Material provided:
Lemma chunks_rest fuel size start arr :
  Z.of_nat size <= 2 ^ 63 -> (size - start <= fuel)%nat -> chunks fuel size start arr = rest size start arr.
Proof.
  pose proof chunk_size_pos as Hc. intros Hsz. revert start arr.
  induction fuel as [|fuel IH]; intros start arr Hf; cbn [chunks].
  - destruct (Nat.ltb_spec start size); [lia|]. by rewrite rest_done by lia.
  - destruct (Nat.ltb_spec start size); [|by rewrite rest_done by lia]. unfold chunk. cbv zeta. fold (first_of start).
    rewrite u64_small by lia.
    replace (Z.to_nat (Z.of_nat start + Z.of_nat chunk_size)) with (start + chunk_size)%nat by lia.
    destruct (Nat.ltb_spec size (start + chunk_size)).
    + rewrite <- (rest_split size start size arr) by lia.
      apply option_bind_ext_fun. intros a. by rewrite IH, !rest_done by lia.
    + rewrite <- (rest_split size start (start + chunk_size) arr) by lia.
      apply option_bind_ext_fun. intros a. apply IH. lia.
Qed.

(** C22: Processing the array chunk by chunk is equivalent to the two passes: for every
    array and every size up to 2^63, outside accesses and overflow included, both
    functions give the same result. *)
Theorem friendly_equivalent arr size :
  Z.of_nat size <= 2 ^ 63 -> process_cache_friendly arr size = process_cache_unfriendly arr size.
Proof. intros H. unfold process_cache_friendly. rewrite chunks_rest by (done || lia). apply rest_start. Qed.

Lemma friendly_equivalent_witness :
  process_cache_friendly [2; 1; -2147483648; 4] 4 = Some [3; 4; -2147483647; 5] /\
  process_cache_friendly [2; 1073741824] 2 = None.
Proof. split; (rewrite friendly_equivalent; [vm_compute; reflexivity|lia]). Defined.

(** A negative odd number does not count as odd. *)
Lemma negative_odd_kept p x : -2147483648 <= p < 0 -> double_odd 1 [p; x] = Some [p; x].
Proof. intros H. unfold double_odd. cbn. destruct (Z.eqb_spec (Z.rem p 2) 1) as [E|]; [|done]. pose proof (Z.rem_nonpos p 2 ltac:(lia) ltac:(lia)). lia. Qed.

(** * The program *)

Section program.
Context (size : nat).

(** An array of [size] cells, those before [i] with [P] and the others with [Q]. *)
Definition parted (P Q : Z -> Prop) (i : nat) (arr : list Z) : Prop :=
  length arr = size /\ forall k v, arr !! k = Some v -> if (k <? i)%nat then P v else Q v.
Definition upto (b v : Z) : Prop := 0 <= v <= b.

What to work on: Search the entries above for the word "Some" and copy each line where it appears.

Your response:
  process_cache_friendly [2; 1; -2147483648; 4] 4 = Some [3; 4; -2147483647; 5] /\
Lemma negative_odd_kept p x : -2147483648 <= p < 0 -> double_odd 1 [p; x] = Some [p; x].
  length arr = size /\ forall k v, arr !! k = Some v -> if (k <? i)%nat then P v else Q v.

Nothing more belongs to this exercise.